**What you should do**
Among the entries below, take the line with "Lemma offs_middle l" and the line with "h_update_start_index h !!", and output them and every line between them exactly, with nothing else.

**Records for the exercise**
....................
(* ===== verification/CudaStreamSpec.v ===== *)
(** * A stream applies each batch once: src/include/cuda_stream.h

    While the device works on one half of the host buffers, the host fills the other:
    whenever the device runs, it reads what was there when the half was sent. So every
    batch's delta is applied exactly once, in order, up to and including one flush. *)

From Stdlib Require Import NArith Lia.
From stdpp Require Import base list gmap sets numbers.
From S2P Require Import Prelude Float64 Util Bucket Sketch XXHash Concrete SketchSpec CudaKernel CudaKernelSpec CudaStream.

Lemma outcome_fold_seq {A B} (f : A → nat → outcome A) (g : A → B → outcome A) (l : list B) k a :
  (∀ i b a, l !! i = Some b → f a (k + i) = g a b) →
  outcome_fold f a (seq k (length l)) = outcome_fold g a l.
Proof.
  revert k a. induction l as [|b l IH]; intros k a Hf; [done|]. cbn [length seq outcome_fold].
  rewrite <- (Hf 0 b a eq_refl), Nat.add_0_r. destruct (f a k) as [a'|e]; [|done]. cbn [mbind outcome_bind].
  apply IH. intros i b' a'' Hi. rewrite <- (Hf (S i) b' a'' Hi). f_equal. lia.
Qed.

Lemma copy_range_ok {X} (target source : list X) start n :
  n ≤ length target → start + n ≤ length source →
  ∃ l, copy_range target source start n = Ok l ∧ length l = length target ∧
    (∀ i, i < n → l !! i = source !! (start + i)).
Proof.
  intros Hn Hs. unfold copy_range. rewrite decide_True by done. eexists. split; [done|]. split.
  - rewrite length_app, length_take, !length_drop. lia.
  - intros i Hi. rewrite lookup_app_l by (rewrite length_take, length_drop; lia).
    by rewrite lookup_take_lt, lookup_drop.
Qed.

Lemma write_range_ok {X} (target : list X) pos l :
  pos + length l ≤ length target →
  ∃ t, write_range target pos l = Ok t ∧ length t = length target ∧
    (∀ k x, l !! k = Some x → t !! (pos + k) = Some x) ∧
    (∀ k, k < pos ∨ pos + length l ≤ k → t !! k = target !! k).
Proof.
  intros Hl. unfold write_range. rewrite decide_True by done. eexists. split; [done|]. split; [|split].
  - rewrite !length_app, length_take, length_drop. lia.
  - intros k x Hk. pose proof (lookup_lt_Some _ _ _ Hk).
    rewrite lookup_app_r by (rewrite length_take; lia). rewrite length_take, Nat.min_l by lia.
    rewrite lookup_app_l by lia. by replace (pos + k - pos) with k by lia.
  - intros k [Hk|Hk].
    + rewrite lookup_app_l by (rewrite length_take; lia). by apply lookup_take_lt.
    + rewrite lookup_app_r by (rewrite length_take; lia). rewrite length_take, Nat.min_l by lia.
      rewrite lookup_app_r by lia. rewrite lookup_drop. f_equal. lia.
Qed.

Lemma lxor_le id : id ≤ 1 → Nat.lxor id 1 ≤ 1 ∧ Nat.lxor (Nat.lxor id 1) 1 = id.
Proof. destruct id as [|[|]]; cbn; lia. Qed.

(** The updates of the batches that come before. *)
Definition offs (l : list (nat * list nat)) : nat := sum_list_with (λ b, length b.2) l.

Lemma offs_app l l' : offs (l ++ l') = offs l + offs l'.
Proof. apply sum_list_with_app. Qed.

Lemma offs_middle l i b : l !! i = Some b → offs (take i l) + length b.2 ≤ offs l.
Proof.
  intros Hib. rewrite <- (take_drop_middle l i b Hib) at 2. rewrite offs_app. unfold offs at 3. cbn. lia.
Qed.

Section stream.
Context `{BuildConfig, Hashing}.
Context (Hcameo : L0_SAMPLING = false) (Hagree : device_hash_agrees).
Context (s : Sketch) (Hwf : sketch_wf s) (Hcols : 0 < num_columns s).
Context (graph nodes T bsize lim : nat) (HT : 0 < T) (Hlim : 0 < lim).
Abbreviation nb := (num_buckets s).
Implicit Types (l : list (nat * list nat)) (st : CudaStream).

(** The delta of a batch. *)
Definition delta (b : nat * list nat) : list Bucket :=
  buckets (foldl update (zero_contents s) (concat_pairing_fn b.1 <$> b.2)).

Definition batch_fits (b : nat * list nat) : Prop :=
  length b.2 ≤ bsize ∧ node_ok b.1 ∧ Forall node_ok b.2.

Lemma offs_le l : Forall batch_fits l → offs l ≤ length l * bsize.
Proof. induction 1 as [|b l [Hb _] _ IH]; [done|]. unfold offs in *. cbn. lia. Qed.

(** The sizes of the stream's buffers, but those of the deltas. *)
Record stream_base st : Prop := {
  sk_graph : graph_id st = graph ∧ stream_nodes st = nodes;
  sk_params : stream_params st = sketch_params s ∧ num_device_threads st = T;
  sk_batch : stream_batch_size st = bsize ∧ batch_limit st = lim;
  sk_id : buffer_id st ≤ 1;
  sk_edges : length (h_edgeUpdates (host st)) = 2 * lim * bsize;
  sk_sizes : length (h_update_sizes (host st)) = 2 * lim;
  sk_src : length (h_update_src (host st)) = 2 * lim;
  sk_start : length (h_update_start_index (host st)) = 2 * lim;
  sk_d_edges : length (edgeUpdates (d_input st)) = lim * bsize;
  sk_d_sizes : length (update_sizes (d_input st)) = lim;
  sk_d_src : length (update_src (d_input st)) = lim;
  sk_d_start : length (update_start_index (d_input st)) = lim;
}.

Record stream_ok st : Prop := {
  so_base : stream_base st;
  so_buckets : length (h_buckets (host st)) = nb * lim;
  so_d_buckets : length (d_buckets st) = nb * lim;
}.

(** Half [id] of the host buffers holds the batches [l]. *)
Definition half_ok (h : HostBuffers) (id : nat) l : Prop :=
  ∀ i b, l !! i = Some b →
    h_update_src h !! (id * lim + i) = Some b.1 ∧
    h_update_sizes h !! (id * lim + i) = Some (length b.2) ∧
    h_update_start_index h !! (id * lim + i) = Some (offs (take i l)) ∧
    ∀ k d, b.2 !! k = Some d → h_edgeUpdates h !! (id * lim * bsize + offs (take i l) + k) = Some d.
....................
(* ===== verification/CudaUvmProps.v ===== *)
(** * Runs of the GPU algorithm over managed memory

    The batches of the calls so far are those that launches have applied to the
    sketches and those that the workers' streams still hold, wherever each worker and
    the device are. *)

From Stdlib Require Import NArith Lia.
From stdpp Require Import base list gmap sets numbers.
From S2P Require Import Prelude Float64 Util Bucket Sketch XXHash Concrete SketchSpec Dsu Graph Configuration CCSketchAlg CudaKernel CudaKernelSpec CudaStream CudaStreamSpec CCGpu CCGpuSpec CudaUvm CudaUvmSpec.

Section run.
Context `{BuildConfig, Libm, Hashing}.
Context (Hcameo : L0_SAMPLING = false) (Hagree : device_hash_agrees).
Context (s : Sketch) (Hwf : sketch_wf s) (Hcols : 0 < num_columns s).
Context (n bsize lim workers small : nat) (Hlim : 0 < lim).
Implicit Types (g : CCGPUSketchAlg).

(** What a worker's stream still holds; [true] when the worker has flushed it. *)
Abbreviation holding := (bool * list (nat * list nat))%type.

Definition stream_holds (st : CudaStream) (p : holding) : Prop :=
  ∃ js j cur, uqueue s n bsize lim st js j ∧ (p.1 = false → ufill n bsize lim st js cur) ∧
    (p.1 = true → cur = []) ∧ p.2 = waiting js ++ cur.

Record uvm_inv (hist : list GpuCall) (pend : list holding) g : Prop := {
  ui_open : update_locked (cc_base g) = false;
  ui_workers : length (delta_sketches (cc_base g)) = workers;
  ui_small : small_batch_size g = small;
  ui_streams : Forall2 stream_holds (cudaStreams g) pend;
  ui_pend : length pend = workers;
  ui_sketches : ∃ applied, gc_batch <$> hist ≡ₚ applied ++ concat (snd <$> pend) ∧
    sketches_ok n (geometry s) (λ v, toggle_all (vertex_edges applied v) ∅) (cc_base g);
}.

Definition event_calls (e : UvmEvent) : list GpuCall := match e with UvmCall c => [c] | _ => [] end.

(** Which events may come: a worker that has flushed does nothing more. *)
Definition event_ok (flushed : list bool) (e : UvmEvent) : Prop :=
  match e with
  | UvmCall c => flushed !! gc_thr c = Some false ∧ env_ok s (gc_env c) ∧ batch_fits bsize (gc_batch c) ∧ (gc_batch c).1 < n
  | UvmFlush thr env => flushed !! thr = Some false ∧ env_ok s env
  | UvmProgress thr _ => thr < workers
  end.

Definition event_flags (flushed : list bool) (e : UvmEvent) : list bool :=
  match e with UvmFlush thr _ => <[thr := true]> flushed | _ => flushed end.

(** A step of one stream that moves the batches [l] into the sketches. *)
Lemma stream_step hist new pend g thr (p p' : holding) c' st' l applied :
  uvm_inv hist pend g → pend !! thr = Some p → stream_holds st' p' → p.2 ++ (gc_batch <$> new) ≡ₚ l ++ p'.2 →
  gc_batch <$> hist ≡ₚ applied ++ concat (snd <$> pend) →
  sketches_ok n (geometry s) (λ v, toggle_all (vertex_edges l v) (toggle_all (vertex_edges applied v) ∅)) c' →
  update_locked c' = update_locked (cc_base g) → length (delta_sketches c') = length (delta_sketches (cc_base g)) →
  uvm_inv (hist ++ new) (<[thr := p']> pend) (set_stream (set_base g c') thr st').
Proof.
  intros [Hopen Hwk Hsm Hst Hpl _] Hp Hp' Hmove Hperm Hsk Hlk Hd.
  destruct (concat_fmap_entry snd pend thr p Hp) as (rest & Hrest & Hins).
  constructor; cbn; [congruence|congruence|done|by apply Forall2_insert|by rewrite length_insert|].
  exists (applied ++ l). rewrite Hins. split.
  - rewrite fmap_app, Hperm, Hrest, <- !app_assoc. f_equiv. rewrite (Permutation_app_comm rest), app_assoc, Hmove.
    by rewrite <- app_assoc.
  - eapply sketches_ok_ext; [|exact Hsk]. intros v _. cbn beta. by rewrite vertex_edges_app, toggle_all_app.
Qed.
....................
**Output for this exercise**
Lemma offs_middle l i b : l !! i = Some b → offs (take i l) + length b.2 ≤ offs l.
Proof.
  intros Hib. rewrite <- (take_drop_middle l i b Hib) at 2. rewrite offs_app. unfold offs at 3. cbn. lia.
Qed.

Section stream.
Context `{BuildConfig, Hashing}.
Context (Hcameo : L0_SAMPLING = false) (Hagree : device_hash_agrees).
Context (s : Sketch) (Hwf : sketch_wf s) (Hcols : 0 < num_columns s).
Context (graph nodes T bsize lim : nat) (HT : 0 < T) (Hlim : 0 < lim).
Abbreviation nb := (num_buckets s).
Implicit Types (l : list (nat * list nat)) (st : CudaStream).

(** The delta of a batch. *)
Definition delta (b : nat * list nat) : list Bucket :=
  buckets (foldl update (zero_contents s) (concat_pairing_fn b.1 <$> b.2)).

Definition batch_fits (b : nat * list nat) : Prop :=
  length b.2 ≤ bsize ∧ node_ok b.1 ∧ Forall node_ok b.2.

Lemma offs_le l : Forall batch_fits l → offs l ≤ length l * bsize.
Proof. induction 1 as [|b l [Hb _] _ IH]; [done|]. unfold offs in *. cbn. lia. Qed.

(** The sizes of the stream's buffers, but those of the deltas. *)
Record stream_base st : Prop := {
  sk_graph : graph_id st = graph ∧ stream_nodes st = nodes;
  sk_params : stream_params st = sketch_params s ∧ num_device_threads st = T;
  sk_batch : stream_batch_size st = bsize ∧ batch_limit st = lim;
  sk_id : buffer_id st ≤ 1;
  sk_edges : length (h_edgeUpdates (host st)) = 2 * lim * bsize;
  sk_sizes : length (h_update_sizes (host st)) = 2 * lim;
  sk_src : length (h_update_src (host st)) = 2 * lim;
  sk_start : length (h_update_start_index (host st)) = 2 * lim;
  sk_d_edges : length (edgeUpdates (d_input st)) = lim * bsize;
  sk_d_sizes : length (update_sizes (d_input st)) = lim;
  sk_d_src : length (update_src (d_input st)) = lim;
  sk_d_start : length (update_start_index (d_input st)) = lim;
}.

Record stream_ok st : Prop := {
  so_base : stream_base st;
  so_buckets : length (h_buckets (host st)) = nb * lim;
  so_d_buckets : length (d_buckets st) = nb * lim;
}.

(** Half [id] of the host buffers holds the batches [l]. *)
Definition half_ok (h : HostBuffers) (id : nat) l : Prop :=
  ∀ i b, l !! i = Some b →
    h_update_src h !! (id * lim + i) = Some b.1 ∧
    h_update_sizes h !! (id * lim + i) = Some (length b.2) ∧
    h_update_start_index h !! (id * lim + i) = Some (offs (take i l)) ∧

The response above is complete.